Before photographer and Exquisite Eye Studios founder Breyona Holt captured the likes of music phenoms Coco Jones, Halle Bailey, Giveon and bLAck pARty, she got her drive from her hometown of Atlanta.

Currently based in Los Angeles, Holt credits the ATL scene for showing her the grind and hunger that she’d need as a burgeoning artist. It was in the mid-2010s that she kept SoundCloud selections on repeat, listening to acts Smino, Tommy Genesis, Raury, and Awful Records’ Alexandria. Even in her eight years spent on the West Coast, Holt’s mind hasn’t left her southern beginnings, which would come to shape the color theory and contrast in her commercial, editorial and cover artwork.

“We really grew up on dance cultures [in Atlanta], so the music really inspired a lot of the work that I was creating,” Holt tells Uproxx. “When I first started, my photography was very moody, and I think once I moved to LA, over time, I did see that my word got brighter, and I was kind of pulling away from what made me stand out as an artist. I had to take a step back like, ‘Okay, I don’t want to pull too far away like staying into the lines and following the trends and what LA has.’”

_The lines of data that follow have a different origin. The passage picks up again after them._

(** C10, as stated, fails when only the access token is missing: the
    call raises, the connector counts as authenticated, and the base URL
    is the one of the body, not the empty string; the next dispatch goes
    to that URL. *)
Lemma base_url_set_without_token :
  fst (@_authenticate Script.tokenless tokenless_start)
    = Raise (KeyError "access_token") /\
  _is_authenticated
    (@self Script.tokenless (snd (@_authenticate Script.tokenless tokenless_start)))
    = true /\
  _instance_scheme_and_authority
    (@self Script.tokenless (snd (@_authenticate Script.tokenless tokenless_start)))
    = JStr "https://na1.example" /\
  _instance_scheme_and_authority
    (@self Script.tokenless (snd (@_authenticate Script.tokenless tokenless_start)))
    <> JStr "" /\
  map (fun c => url (c_request c))
    (@calls Script.tokenless
       (snd (@do_request Script.tokenless 2 "GET" "sobjects" None
               (snd (@_authenticate Script.tokenless tokenless_start)))))
    = ["https://login.example/token";
       "https://na1.example/services/data/v47.0/sobjects"].
Proof. repeat split; try (vm_compute; reflexivity). vm_compute. discriminate. Qed.

Lemma authenticated_before_body_is_read_witness :
  exists m1 : @machine Script.tokenless,
    @_authenticate Script.tokenless tokenless_start
      = (Raise (KeyError "access_token"), m1) /\
    _is_authenticated (@self Script.tokenless m1) = true /\
    _instance_scheme_and_authority (@self Script.tokenless m1)
      = JStr "https://na1.example" /\
    _access_token (@self Script.tokenless m1) = JStr "" /\
    request_headers (@self Script.tokenless m1)
      = [("Authorization", "OAuth"); ("Content-type", "application/json")].
Proof.
  destruct (proj2 (@authenticated_before_body_is_read Script.tokenless tokenless_start tt
                     "auth-body-without-token"
                     (JObj [("instance_url", JStr "https://na1.example")])
                     ltac:(exists 200; split; reflexivity) eq_refl)
              (JStr "https://na1.example") (KeyError "access_token") eq_refl eq_refl)
    as (m1 & H1 & H2 & H3 & H4 & H5 & _).
  exists m1. repeat split; assumption.
Defined.

(** C6.  For an organisation that lists no object the names cache
    misses what the claim says: the test [if not cache] does not tell an
    empty listing from no listing, so the empty list is not remembered
    and the second objectNames() sends GET sobjects again. *)
Lemma empty_listing_fetched_again :
  fst (@times Script.bare (list json) 2 (@_get_salesforce_object_names Script.bare 1)
         bare_start) = Ok [[]; []] /\
  occurrences
    (@dispatch_request Script.bare
       (@logged_in Script.bare (JStr "https://na1.example") (JStr "T0K")
          (__init__ Script.settings)) "GET" "sobjects" NoBody)
    (@calls Script.bare
       (snd (@times Script.bare (list json) 2
               (@_get_salesforce_object_names Script.bare 1) bare_start))) = 2.
Proof. split; vm_compute; reflexivity. Qed.

(** The fields cache, which tests membership, does remember an empty
    list: the second objectFields("Account") sends nothing. *)
Example empty_description_remembered :
  fst (@times Script.blank (list json) 2
         (@_get_salesforce_object_fields Script.blank 1 "Account") blank_start)
    = Ok [[]; []] /\
  occurrences
    (@dispatch_request Script.blank
       (@logged_in Script.blank (JStr "https://na1.example") (JStr "T0K")
          (__init__ Script.settings)) "GET" "sobjects/Account/describe" NoBody)
    (@calls Script.blank
       (snd (@times Script.blank (list json) 2
               (@_get_salesforce_object_fields Script.blank 1 "Account")
               blank_start))) = 1.
Proof. split; vm_compute; reflexivity. Qed.

Lemma schema_caches_fill_once_witness :
  (exists pre,
      @calls Script.healthy
        (snd (@_get_salesforce_object_names Script.healthy 1 healthy_start))
      = @calls Script.healthy healthy_start ++ pre ++
        [{| c_request :=
              @dispatch_request Script.healthy
                (@self Script.healthy
                   (snd (@_get_salesforce_object_names Script.healthy 1 healthy_start)))
                "GET" "sobjects" NoBody;
            c_guard := false |}] /\
      Forall (fun c => is_auth_call c = true) pre) /\
  @times Script.healthy (list json) 3 (@_get_salesforce_object_names Script.healthy 5)
    (snd (@_get_salesforce_object_names Script.healthy 1 healthy_start))
  = (Ok (replicate 3 [JStr "Account"; JStr "Contact"]),
     snd (@_get_salesforce_object_names Script.healthy 1 healthy_start)).
Proof.
  destruct (proj1 (@schema_caches_fill_once Script.healthy 0 5 healthy_start
                     (snd (@_get_salesforce_object_names Script.healthy 1 healthy_start)))
              [JStr "Account"; JStr "Contact"]) as [H1 H2].
  - reflexivity.
  - vm_compute. reflexivity.
  - split; [exact H1 |]. apply H2. discriminate.
Defined.

(** ** The further properties, on the scripted platforms *)

Lemma dispatch_ok_postcondition_witness :
  _validate_salesforce_object (@self Script.healthy healthy_warm) = true /\
  _is_authenticated (@self Script.healthy healthy_warm) = true.
Proof.
  apply (@dispatch_ok_postcondition Script.healthy 1 "POST" "sobjects/Contact"
           (Some example_payload) healthy_start healthy_warm "created").
  vm_compute. reflexivity.
Defined.

Lemma validated_dispatch_sound_witness :
  exists name,
    _obtain_salesforce_object_name_from_path "sobjects/Contact" = Ok name /\
    (PyStr.truthy name = true ->
     PyJson.str_in name
       (_salesforce_object_names_cache (@self Script.healthy healthy_warm)) = true) /\
    (has_payload "POST" = true ->
     exists p fields,
       Some example_payload = Some p /\ p <> [] /\
       _salesforce_object_fields_cache (@self Script.healthy healthy_warm) !! name
         = Some fields /\
       Forall (fun kv => PyJson.str_in (fst kv) fields = true) p).
Proof.
  apply (@validated_dispatch_sound Script.healthy 0 "POST" "sobjects/Contact"
           (Some example_payload) healthy_start healthy_warm "created").
  - reflexivity.
  - vm_compute. reflexivity.
Defined.

Lemma warm_dispatch_single_request_witness :
  @do_request Script.healthy 1 "POST" "sobjects/Contact" (Some example_payload)
    healthy_warm
  = (Ok "created",
     @with_self Script.healthy (set_validate true)
       (@sent Script.healthy
          (@dispatch_request Script.healthy (@self Script.healthy healthy_warm)
             "POST" "sobjects/Contact" (sent_body "POST" (Some example_payload)))
          tt healthy_warm)).
Proof.
  apply (@warm_dispatch_single_request Script.healthy 0 "POST" "sobjects/Contact"
           "Contact" (Some example_payload)
           [JStr "FirstName"; JStr "LastName"; JStr "Email"] healthy_warm tt "created").
  - vm_compute. reflexivity.
  - vm_compute. reflexivity.
  - reflexivity.
  - vm_compute. reflexivity.
  - intros _. vm_compute. reflexivity.
  - intros _. split; [reflexivity |]. split; [vm_compute; reflexivity |].
    repeat constructor.
  - exists 201. split; vm_compute; reflexivity.
Defined.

But while Holt would depend on her music playlists to soundtrack her mood while editing photos, she credits her father’s early film photography as an influence. Even as a singular visionary, Holt showcases that influence through grainy, analogue photography images of subjects like SZA and Normani.

Giveon

“I [loved] when I was going to his archive and what that would make me feel,” Holt says of her father’s works. “So even though I was mainly shooting on digital cameras at that time, I was trying to mimic that feeling that film made me feel. So the colors that you get with film is just a very organic type of feeling. I would say my dad was really one of my biggest inspirations at that time.”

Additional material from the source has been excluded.